I dati più sicuri li avremo a crisi terminata, potenzialmente tra diversi anni. Oggi guarderei al dato, promettente, di una riduzione costante dei ricoveri ospedalieri ed in particolare di quelli in terapia intensiva che ad oggi rappresenta meno del 5% dei casi accertati. Sappiamo infatti che è lì che maggiormente si concentrano i casi di decesso (con una stima di mortalità tra il 60% e l’80% – globalmente) e la pressione sul sistema sanitario nazionale. È anche un dato estremamente utile per stimare le conseguenze di una necessaria riapertura dell’economia. Specialmente se lo si riuscisse ad usare per capire quali sono i soggetti più a rischio e dunque da monitorare attivamente e proteggere. La riapertura del paese deve avvenire in relativa sicurezza ed in tempi brevi, ed è impensabile aspettare un azzeramento del contagio o la distribuzione di un vaccino. Altrimenti il rischio è quello di trasferire la pressione dal sistema sanitario a quello economico in quella che è già definita come la più grande depressione dal 1929. A livello globale ciò risulterebbe in una crisi sociale senza precedenti e l’ingresso in una fase di estrema volatilità politica che produrrebbe conseguenze molto più pericolose dello stesso virus nell’ambito delle relazioni internazionali.

Ci sono stati errori nella comunicazione dei dati scientifici relativi al coronavirus?

Non penso che i dati siano errati, più precisamente erano e sono incompleti e di scarsa qualità come è naturale avvenga in frangenti di crisi. Certamente però vi sono stati errori di comunicazione. Oggi sappiamo che la pandemia è stata inizialmente sottovalutata, ma ultimamente mi sembra che si sia passati al fronte opposto e che la paranoia stia determinando le nostre scelte. Sarebbe facile accusare i media di questo. La politica ha le sue responsabilità, ma a mio avviso l’errore è principalmente negli scienziati. Spesso non siamo stati completamente onesti, o espliciti, e il messaggio che è passato è che le stime ed i modelli previsionali siano delle vere e proprie profezie.
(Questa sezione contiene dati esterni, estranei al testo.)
(* ===== verification/LicenseLiveness.v ===== *)
(** * The heartbeat loop keeps a license alive: [main.rs] and [security/license.rs]

    The loop that [main.rs] starts calls [heartbeat_tick] forever.  Between two
    ticks other replicas and operators may rewrite the store file, requests
    read the clock, and the license service is asked only when a heartbeat is
    due.  Here the loop is a relation between the process before and after its
    ticks, and what the service must do for the license to stay usable is
    stated as what it answers to the heartbeats that are due. *)
From S2P Require Import Prelude RustStr Json Error License LicenseFile LicenseIO LicenseServer LicenseExchange.
From Stdlib Require Import Ascii.

Definition HEARTBEAT_TICK_SECS : Z := 60.

Section Liveness.
Context `{JsonText} `{Rfc3339} `{Crypto}.
Context (cfg : ServerConfig) (Hpem : private_pem_ok (signing_key_pem cfg) = true).
Context (naive_parse : string → option Z) (star_first : bool).
Context (env : string → option string) (embedded_pem : string) (clock : nat → Z)
      (writable : string → bool) (product_version pid : string)
      (status_display : Z → string) (json_error : string → string).
Context (Hkey : public_from_pem embedded_pem = Some (verify_key cfg))
      (Hrot : non_empty_var env "LICENSE_PUBLIC_KEY_PATH" = None)
      (server : LicenseServer) (Hserver : from_env env = Some server)
      (fp : string) (Hfp : normalize_fingerprint fp = Ok fp).

Local Abbreviation tick :=
  (heartbeat_tick env embedded_pem clock true writable product_version pid status_display
     json_error).
Local Abbreviation reload := (reload_store_if_changed env embedded_pem clock).
Local Abbreviation interval := (heartbeat_interval (env "LICENSE_HEARTBEAT_INTERVAL_SECS")).

(** The process when a tick has looked at the store, and the time it reads. *)
Definition reloaded (w : Proc) : Proc := (reload w).2.
Definition tick_time (w : Proc) : Z := clock (p_clock (reloaded w)).

(** The next reply is what the service answers to the process's heartbeat:
    it re-attests the license, its clock is not an interval behind, and the
    answer arrives before the license in it expires. *)
Definition granted (w : Proc) (t : Z) : Prop :=
  ∃ raw_text lf inst tv now header s resp s' rest,
    raw (p_state w) = Some raw_text ∧ from_json_str raw_text = Some lf ∧
    heartbeat naive_parse star_first cfg inst tv now header
      (mkHeartbeatRequest fp lf (Some PRODUCT_NAME) (Some product_version)) s = (Ok resp, s') ∧
    p_replies w = Reply 200 (to_json_string (heartbeat_response_to_value resp)) :: rest ∧
    dt_in_range now = true ∧ dt_in_range (hp_expires_at resp) = true ∧
    t - interval ≤ now ∧ clock (S (p_clock w)) < hp_expires_at resp.

(** The service does its part in a tick: a heartbeat that is due is granted. *)
Definition answered (w : Proc) : Prop :=
  heartbeat_due interval (p_state (reloaded w)) (tick_time w) = true →
  granted (reloaded w) (tick_time w).

(** What happens outside the license code: time passes, the files change and
    the server's replies come in. *)
Inductive outside (p : Proc) : Proc → Prop :=
  | outside_step files n replies :
      outside p (mkProc (p_state p) (p_enforce p) (p_fp p) files (p_clock p + n)%nat replies
                        (p_sent p)).

(** A license as [activate] leaves it: bound to this installation or to none,
    not revoked, and no heartbeat has failed since. *)
Definition loaded (p : Proc) : Prop :=
  ∃ d, doc (p_state p) = Some d ∧ is_some (raw (p_state p)) = true ∧
    revoked_reason (p_state p) = None ∧ last_heartbeat_error (p_state p) = None ∧
    p_fp p = Some fp ∧ ∀ b, fingerprint d = Some b → b = fp.

(** The loop: [ticked p t] when [p] is the process after a tick that read
    the time [t], all ticks so far having been answered. *)
Inductive ticked : Proc → Z → Prop :=
  | ticked_first q : loaded q → answered q → ticked (tick q).2 (tick_time q)
  | ticked_next p t q : ticked p t → outside p q → answered q → ticked (tick q).2 (tick_time q).

(** Loaded, and attested within the interval before [t]. *)
Definition attested (p : Proc) (t : Z) : Prop :=
  loaded p ∧ ∀ d, doc (p_state p) = Some d → requires_heartbeat d = true →
    ∃ i, issued_at d = Some i ∧ t - i ≤ interval.

Lemma outside_keeps p q : outside p q → p_state q = p_state p ∧ p_fp q = p_fp p.
Proof. by intros []. Qed.

Lemma outside_loaded p q : outside p q → loaded p → loaded q.
Proof. by intros []. Qed.

(** A reload does not bring back a heartbeat error. *)
Lemma reload_no_error w :
  last_heartbeat_error (p_state w) = None →
  wp reload (λ _ w', last_heartbeat_error (p_state w') = None) w.
Proof.
  intros He. unfold reload_store_if_changed, snapshot, with_state. wp_step.
  eapply wp_mono; [apply file_stamp_quiet|]. intros ? ? [-> ->]. cbv iota.
  destruct (_ <$> _) as [stmp|]; [|by wp_steps]. wp_steps.
  destruct (bool_decide _); [by wp_steps|]. wp_steps.
  eapply wp_mono; [by apply (load_public_key_spec _ _ (verify_key cfg))|]. intros ? ? [-> ->].
  cbv iota. wp_steps. eapply wp_mono; [apply load_and_verify_path_spec|]. cbv beta.
  intros [l|e] w1 [(Hs & _) _]; cbv iota; wp_steps; [|cbn; by rewrite Hs].
  eapply wp_mono; [apply now_quiet|]. cbv beta. intros ? w2 (-> & (Hs2 & _) & _). cbv iota.
  destruct (should_adopt _ _ _ _); wp_steps; cbn; [done|]. by rewrite Hs2, Hs.
Qed.

Lemma reload_loaded w :
  loaded w → wp reload (λ r w', r = Ok tt ∧ w' = reloaded w ∧ loaded w') w.
Proof.
  intros (d & Hd & Hr & Hrev & He & Hpf & Hb).
  assert (wp reload (λ _ w', w' = reloaded w) w) as Heq by done.
  pose proof (wp_and _ _ _ _ Heq (wp_and _ _ _ _ (reload_no_error w He)
    (reload_spec env embedded_pem clock _ Hkey Hrot w))) as Hall.
  eapply wp_mono; [exact Hall|]. cbv beta.
  intros r w' (-> & He' & Hok & _ & Hpf' & _ & _ & _ & Hcase & _). split; [done|]. split; [done|].
  destruct Hcase as [(Hd' & Hr' & Hrev')|(l & n & Hst & (t & _ & Hlb) & _)].
  - exists d. rewrite Hd', Hr', Hrev', Hpf'. done.
  - exists (l_doc l). rewrite Hst in *. cbn. split_and!; try done; [congruence|].
    intros b Hbl. apply Hlb in Hbl. unfold process_fingerprint in Hbl. by rewrite Hpf in Hbl.
Qed.

(** A granted heartbeat refreshes the license. *)
Lemma attempt_attests t w raw_text :
  raw (p_state w) = Some raw_text → p_fp w = Some fp →
  (∃ w0, p_clock w = S (p_clock w0) ∧ p_state w = p_state w0 ∧ p_replies w = p_replies w0 ∧
     granted w0 t) →
  wp (heartbeat_attempt env embedded_pem clock true writable product_version pid status_display
        json_error raw_text t) (λ _ w', attested w' t) w.
Proof.
  intros Hraw Hpf (w0 & Hc0 & Hs0 & Hr0 & Hg).
  destruct Hg as (raw' & lf & inst & tv & now & header & s & resp & s' & rest & Hraw' & Hlf & Hrun
                  & Hrep & Hnow & Hexp & Hi & Hclock).
  assert (raw' = raw_text) as -> by congruence.
  destruct (answer_verifies cfg Hpem naive_parse star_first product_version inst tv now header lf
              s s' resp fp Hfp Hrun Hnow Hexp) as (d & _ & Hb & Hans).
  unfold heartbeat_attempt, with_state. wp_steps. rewrite Hserver. wp_steps.
  eapply wp_mono; [by apply (load_public_key_spec _ _ (verify_key cfg))|]. intros ? ? [-> ->].
  cbv iota. wp_steps. unfold process_fingerprint at 1. cbn [p_fp]. rewrite Hpf. cbn [default].
  unfold heartbeat_once. rewrite Hlf. cbv zeta. cbn [negb]. wp_steps.
  eapply wp_mono; [apply http_post_stable|]. cbv beta. intros ? w1 (Hs1 & Hc1 & _ & ->). cbv iota.
  cbn [p_replies]. rewrite Hr0, Hrep. cbv iota. change (200 =? 200) with true. cbv iota. wp_steps.
  eapply wp_mono; [apply verify_spec|]. cbv beta. intros r w2 (Hq2 & _ & ->).
  rewrite Hans by (rewrite Hc1; cbn; by rewrite Hc0). cbv iota. wp_steps.
  rewrite bool_decide_true by done. unfold apply_outcome, with_state. wp_steps.
  eapply wp_mono; [apply persist_license_quiet|]. cbv beta. intros r w3 (Hs3 & _ & Hf3 & _).
  cbv iota. wp_steps. split.
  - exists (reattest d (hp_expires_at resp) now). split_and!; try done.
    + cbn. rewrite Hf3. destruct Hq2 as (_ & _ & -> & _). by destruct Hs1 as (_ & _ & ->).
    + cbn. intros b. congruence.
  - intros ? [= <-] _. exists now. split; [done|lia].
Qed.

(** A license that is not due for a heartbeat was attested recently. *)
Lemma not_due_attested w t :
  loaded w → heartbeat_due interval (p_state w) t = false → attested w t.
Proof.
  intros Hl Hdue. split; [done|]. destruct Hl as (d & Hd & _ & Hrev & He & _).
  intros d' Hd' Hreq. assert (d' = d) as -> by congruence.
  unfold heartbeat_due in Hdue. rewrite Hd, Hreq, Hrev, He in Hdue. cbn in Hdue.
  destruct (issued_at d) as [i|]; [|done]. exists i. split; [done|].
  destruct (interval <=? t - i) eqn:Hle; [by destruct (last_heartbeat_attempt _)|]. bool_prop. lia.
Qed.

Lemma tick_attests w : loaded w → answered w → wp tick (λ _ w', attested w' (tick_time w)) w.
Proof.
  intros Hl Hans. unfold heartbeat_tick, snapshot. wp_step.
  eapply wp_mono; [by apply reload_loaded|]. cbv beta. intros ? w1 (-> & -> & Hl1). cbv iota.
  wp_steps. assert (wp (now clock) (λ r w', r = Ok (tick_time w) ∧
    p_clock w' = S (p_clock (reloaded w)) ∧ quiet (reloaded w) w') (reloaded w)) as Hn.
  { unfold wp, quiet; cbn. split_and!; try done; lia. }
  eapply wp_mono; [exact Hn|]. cbv beta. intros ? w2 (-> & Hc2 & Hs2 & _ & Hf2 & Hr2 & _). cbv iota.
  assert (loaded w2) as Hl2.
  { destruct Hl1 as (d & ?). exists d. by rewrite Hs2, Hf2. }
  destruct (heartbeat_due _ _ _) eqn:Hdue; cbn [negb].
  - destruct Hl1 as (d & Hd & Hr & _ & _ & Hpf & _). rewrite Hd.
    destruct (raw (p_state (reloaded w))) as [rt|] eqn:Hraw; [|done].
    apply attempt_attests; [by rewrite Hs2|by rewrite Hf2|]. exists (reloaded w).
    split_and!; [done..|]. by apply Hans.
  - wp_steps. apply not_due_attested; [done|]. by rewrite Hs2.
Qed.

Lemma ticked_attested p t : ticked p t → attested p t.
Proof.
  induction 1 as [q Hl Ha|p t q _ [Hl _] Ho Ha]; [by apply tick_attests|].
  apply tick_attests; [by eapply outside_loaded|done].
Qed.

(** C8: the heartbeat loop keeps an installation licensed for as long as the
    license service answers: when the embedded key is the service's and no
    rotation key replaces it, in every run of the loop, of any length, with
    the store rewritten by others between the ticks, in which the service
    grants each heartbeat that is due, the installation stays licensed for
    72 hours less the heartbeat interval after the last tick, until the
    license in force expires. *)
Theorem kept_alive p t q t1 :
  ticked p t → outside p q → t1 ≤ t + (HEARTBEAT_GRACE - interval) →
  ∃ d, doc (p_state q) = Some d ∧
       (t1 < expires_at d → is_licensed (p_state q) (process_fingerprint q) t1 = true).
Proof.
  intros Ht [files n replies] Ht1. cbn.
  destruct (ticked_attested p t Ht) as [(d & Hd & _ & Hrev & _ & Hpf & Hb) Ha].
  exists d. split; [done|]. intros Hx. rewrite (is_licensed_iff _ _ _ d) by done.
  split; [done|]. rewrite validity_ok_iff. unfold process_fingerprint. cbn. rewrite Hpf. cbn.
  split_and!; [done|intros b Hbd; right; by apply Hb|].
  intros Hreq. destruct (Ha d Hd Hreq) as (i & Hi & Hle). exists i. split; [done|lia].
Qed.
End Liveness.

(** ** Witness *)

(** The trial of [demo_grant], thirty hours after it was granted. *)
Definition kept_raw : string := bits_print (tr_license_file demo_grant).
Definition kept_doc : LicenseDoc :=
  match @verify_license bits_json decimal_time shared_key (hours 2) kept_raw "vendor" with
  | Ok d => d | Err _ => sample_license end.
Definition kept_proc : Proc :=
  mkProc (activate (mkLoaded kept_doc kept_raw None) default_state) (Some true) (Some demo_fp) ∅ 1
    [Reply 200 (bits_print (@heartbeat_response_to_value decimal_time demo_reattest))] [].

(** The license of hour 1 would have lapsed in hour 73; the tick of hour 31
    keeps the installation licensed through the next loop intervals. *)
Lemma kept_alive_witness :
  ∃ d, doc (p_state (demo_tick kept_proc)) = Some d ∧
       is_licensed (p_state (demo_tick kept_proc)) demo_fp (hours 79) = true ∧
       is_licensed (p_state (demo_tick kept_proc)) demo_fp
         (hours 31 + seconds HEARTBEAT_TICK_SECS) = true.
Proof.
  assert (p_fp (demo_tick kept_proc) = Some demo_fp) as Hfp by (vm_compute; reflexivity).
  assert (@ticked bits_json decimal_time shared_key demo_cfg (λ _, None) true demo_env "vendor" demo_clock (λ _, true)
    "0.1" "1" show_Z (λ _, EmptyString) demo_fp (demo_tick kept_proc) (hours 31)) as Hticked.
  { replace (hours 31) with (@tick_time bits_json decimal_time shared_key demo_env "vendor" demo_clock kept_proc)
      by (vm_compute; reflexivity).
    unfold demo_tick. apply ticked_first.
    - exists kept_doc. split_and!; [vm_compute; reflexivity..|]. intros b Hb.
      vm_compute in Hb. injection Hb as <-. vm_compute. reflexivity.
    - intros _. exists kept_raw, (tr_license_file demo_grant), (seconds 9), (hours 20), (hours 20),
        demo_header, demo_grant_state, demo_reattest, demo_beat.2, [].
      split_and!; [reflexivity|vm_compute; reflexivity|vm_compute; reflexivity|reflexivity| | | |];
        vm_compute; (reflexivity || discriminate). }
  assert (∀ t1, t1 ≤ hours 31 + (HEARTBEAT_GRACE - hours 24) →
    ∃ d, doc (p_state (demo_tick kept_proc)) = Some d ∧ (t1 < expires_at d →
      is_licensed (p_state (demo_tick kept_proc)) demo_fp t1 = true)) as Hrun.
  { intros t1 Ht1.
    assert (∃ q, outside (demo_tick kept_proc) q) as [q Hq] by (eexists; exact (outside_step _ ∅ 5 [])).
    destruct (outside_keeps _ _ Hq) as [Hst Hpf].
    destruct (@kept_alive bits_json decimal_time shared_key demo_cfg eq_refl (λ _, None) true
      demo_env "vendor" demo_clock (λ _, true) "0.1" "1" show_Z (λ _, EmptyString) eq_refl eq_refl
      (mkServer "https://vendor.example" "secret") eq_refl demo_fp eq_refl
      _ _ q t1 Hticked Hq Ht1) as (d & Hd & Hl).
    rewrite Hst in Hd. exists d. split; [exact Hd|]. intros Hx. specialize (Hl Hx).
    unfold process_fingerprint in Hl. rewrite Hst, Hpf, Hfp in Hl. exact Hl. }
  destruct (Hrun (hours 79)) as (d & Hd & H79); [vm_compute; discriminate|].
  destruct (Hrun (hours 31 + seconds HEARTBEAT_TICK_SECS)) as (d' & Hd' & H31);
    [vm_compute; discriminate|].
  exists d. split_and!; [exact Hd|apply H79|apply H31].
  - vm_compute in Hd. injection Hd as <-. vm_compute. reflexivity.
  - vm_compute in Hd'. injection Hd' as <-. vm_compute. reflexivity.
Defined.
Pensiamo ad esempio come i modelli, provvisori ed estremamente limitati, elaborati dall’Imperial College di Londra siano stati usati come unico criterio di riferimento per le politiche pubbliche di molti paesi (v. nota in calce per la critica dettagliata del modello)[1].

Come ho premesso, ciò non è solo impossibile ma contrario al metodo scientifico. Oltretutto le previsioni odierne sembrano essere quasi sempre orientate al ‘worst case scenario’; a mio modo di vedere per non essere più accusati di sottovalutarne le conseguenze.

A pandemia inoltrata, come leggere quella che inizialmente era considerata l’anomalia Italia?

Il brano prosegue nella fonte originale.